Lemma insert_state_coherent n l r :
  newest rs_created_at state_key r l →
  triple (λ s, state_coherent n s l) (cached_insert_state r) (λ _ s, state_coherent n s (l ++ [r])) (λ _, True).
Proof.
  intros Hnew. eapply triple_bind; [apply inv_get_config|]. intros config. apply triple_pure. intros Hn.
  pose proof (realises_triple _ _ _ l (insert_state_spec r)) as Hins. simpl in Hins.
  destruct (negb (cache_enabled config)) eqn:Een.
  - assert (n = 0) as ->. { unfold cache_enabled in Een. destruct (Nat.ltb_spec 0 (cc_max_entries config)); [done|lia]. }
    eapply triple_weaken; [by apply inv_on_inner|done| |done].
    intros [] s (HJ & Hok & Hc). split; [done|]. split; [|done].
    destruct Hok. split; try done; by eapply map_ok_zero.
  - eapply (triple_bind _ _ _ _ (λ _, inv (λ i, state_holds i (l ++ [r]))
               (store_ok n (λ _ _, True) (λ _ _, True) (state_valid l) (λ _ _, True)) n)).
    { eapply triple_weaken; [by apply inv_on_inner|done..]. }
    intros []. eapply triple_bind; [apply inv_now|]. intros now.
    eapply triple_weaken.
    + apply (inv_remember_latest f_latest_states (λ q, store_ok n (λ _ _, True) (λ _ _, True) q (λ _ _, True)) n
               (λ i, state_holds i (l ++ [r])) (state_valid l) (state_valid (l ++ [r]))).
      * intros k v Hne. unfold state_valid. by rewrite of_key_snoc_ne.
      * exists r. change (cache_key _ _) with (state_key r). rewrite of_key_snoc. split; [by apply latest_of_snoc|done].
      * intros v (r' & [Hin _] & (_ & _ & _ & <- & _)). by apply Hnew.
    + done.
    + done.
    + done.
Qed.

Inductive recorded (n : nat) : CachedRepositories R → list RepoStateRecord → Prop :=
| recorded_start inner config clock l :
    state_holds inner l → cc_max_entries config = n →
    recorded n (CachedRepositories_with_config inner config clock) l
| recorded_insert s s' l r :
    recorded n s l → newest rs_created_at state_key r l →
    insert_state r s = (Ok tt, s') → recorded n s' (l ++ [r])
| recorded_latest s s' l p i res :
    recorded n s l → repo_latest_state p i s = (res, s') → recorded n s' l.

Lemma recorded_coherent n s l : recorded n s l → state_coherent n s l.
Proof.
  induction 1 as [inner config clock l Hl Hn|s s' l r _ IH Hnew E|s s' l p i res _ IH E].
  - split; [done|]. split; [apply store_ok_default|done].
  - exact (insert_state_coherent n l r Hnew _ _ _ IH E).
  - exact (proj1 (latest_state_coherent n p i _ _ _ _ IH E)).
Qed.

(** When states are inserted in order of time, a cache over a repository of
    states answers with the latest state the repository holds. *)
Lemma cached_states_coherent n s l p i o s' :
  recorded n s l → repo_latest_state p i s = (Ok o, s') → latest_state_of p i l o.
Proof. intros Hs%recorded_coherent E. by apply (latest_state_coherent n p i _ _ _ _ Hs E). Qed.

(** The repository has a newer state than [r]. *)
Definition outdated (r : RepoStateRecord) (l : list RepoStateRecord) : Prop :=
  ∃ r', r' ∈ of_key state_key (state_key r) l ∧ (rs_created_at r < rs_created_at r')%Z.

Lemma outdated_not_latest r l :
  outdated r l → ¬ latest_state_of (rs_pubkey r) (rs_identifier r) (l ++ [r]) (Some r).
Proof.
  intros (r' & Hin & Hlt) (o & Ho & Hs). inversion Hs as [o' ? Hs'|]; subst. destruct Ho as [_ Hmax].
  rewrite <-of_state_key in Hmax. change (cache_key _ _) with (state_key r) in Hmax.
  rewrite of_key_snoc in Hmax. specialize (Hmax r'). destruct Hs' as (_ & _ & _ & Et & _).
  rewrite Et in Hmax. enough (rs_created_at r' ≤ rs_created_at r)%Z by lia.
  apply Hmax, elem_of_app. by left.
Qed.

(** The entry is still fresh at the next reading of the clock. *)
Definition next_reading_fresh (s : CachedRepositories R) : Prop :=
  match cc_ttl (cr_config s) with
  | Some ttl => (default 0 (head (ck_ticks (cr_clock s))) < ttl)%N
  | None => True
  end.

*Problem requirements*
Copy every entry exactly, leaving nothing out.

*Response*
Lemma insert_state_coherent n l r :
  newest rs_created_at state_key r l →
  triple (λ s, state_coherent n s l) (cached_insert_state r) (λ _ s, state_coherent n s (l ++ [r])) (λ _, True).
Proof.
  intros Hnew. eapply triple_bind; [apply inv_get_config|]. intros config. apply triple_pure. intros Hn.
  pose proof (realises_triple _ _ _ l (insert_state_spec r)) as Hins. simpl in Hins.
  destruct (negb (cache_enabled config)) eqn:Een.
  - assert (n = 0) as ->. { unfold cache_enabled in Een. destruct (Nat.ltb_spec 0 (cc_max_entries config)); [done|lia]. }
    eapply triple_weaken; [by apply inv_on_inner|done| |done].
    intros [] s (HJ & Hok & Hc). split; [done|]. split; [|done].
    destruct Hok. split; try done; by eapply map_ok_zero.
  - eapply (triple_bind _ _ _ _ (λ _, inv (λ i, state_holds i (l ++ [r]))
               (store_ok n (λ _ _, True) (λ _ _, True) (state_valid l) (λ _ _, True)) n)).
    { eapply triple_weaken; [by apply inv_on_inner|done..]. }
    intros []. eapply triple_bind; [apply inv_now|]. intros now.
    eapply triple_weaken.
    + apply (inv_remember_latest f_latest_states (λ q, store_ok n (λ _ _, True) (λ _ _, True) q (λ _ _, True)) n
               (λ i, state_holds i (l ++ [r])) (state_valid l) (state_valid (l ++ [r]))).
      * intros k v Hne. unfold state_valid. by rewrite of_key_snoc_ne.
      * exists r. change (cache_key _ _) with (state_key r). rewrite of_key_snoc. split; [by apply latest_of_snoc|done].
      * intros v (r' & [Hin _] & (_ & _ & _ & <- & _)). by apply Hnew.
    + done.
    + done.
    + done.
Qed.

Inductive recorded (n : nat) : CachedRepositories R → list RepoStateRecord → Prop :=
| recorded_start inner config clock l :
    state_holds inner l → cc_max_entries config = n →
    recorded n (CachedRepositories_with_config inner config clock) l
| recorded_insert s s' l r :
    recorded n s l → newest rs_created_at state_key r l →
    insert_state r s = (Ok tt, s') → recorded n s' (l ++ [r])
| recorded_latest s s' l p i res :
    recorded n s l → repo_latest_state p i s = (res, s') → recorded n s' l.

Lemma recorded_coherent n s l : recorded n s l → state_coherent n s l.
Proof.
  induction 1 as [inner config clock l Hl Hn|s s' l r _ IH Hnew E|s s' l p i res _ IH E].
  - split; [done|]. split; [apply store_ok_default|done].
  - exact (insert_state_coherent n l r Hnew _ _ _ IH E).
  - exact (proj1 (latest_state_coherent n p i _ _ _ _ IH E)).
Qed.

(** When states are inserted in order of time, a cache over a repository of
    states answers with the latest state the repository holds. *)
Lemma cached_states_coherent n s l p i o s' :
  recorded n s l → repo_latest_state p i s = (Ok o, s') → latest_state_of p i l o.
Proof. intros Hs%recorded_coherent E. by apply (latest_state_coherent n p i _ _ _ _ Hs E). Qed.

(** The repository has a newer state than [r]. *)
Definition outdated (r : RepoStateRecord) (l : list RepoStateRecord) : Prop :=
  ∃ r', r' ∈ of_key state_key (state_key r) l ∧ (rs_created_at r < rs_created_at r')%Z.

Lemma outdated_not_latest r l :
  outdated r l → ¬ latest_state_of (rs_pubkey r) (rs_identifier r) (l ++ [r]) (Some r).
Proof.
  intros (r' & Hin & Hlt) (o & Ho & Hs). inversion Hs as [o' ? Hs'|]; subst. destruct Ho as [_ Hmax].
  rewrite <-of_state_key in Hmax. change (cache_key _ _) with (state_key r) in Hmax.
  rewrite of_key_snoc in Hmax. specialize (Hmax r'). destruct Hs' as (_ & _ & _ & Et & _).
  rewrite Et in Hmax. enough (rs_created_at r' ≤ rs_created_at r)%Z by lia.
  apply Hmax, elem_of_app. by left.
Qed.

(** The entry is still fresh at the next reading of the clock. *)
Definition next_reading_fresh (s : CachedRepositories R) : Prop :=
  match cc_ttl (cr_config s) with
  | Some ttl => (default 0 (head (ck_ticks (cr_clock s))) < ttl)%N
  | None => True
  end.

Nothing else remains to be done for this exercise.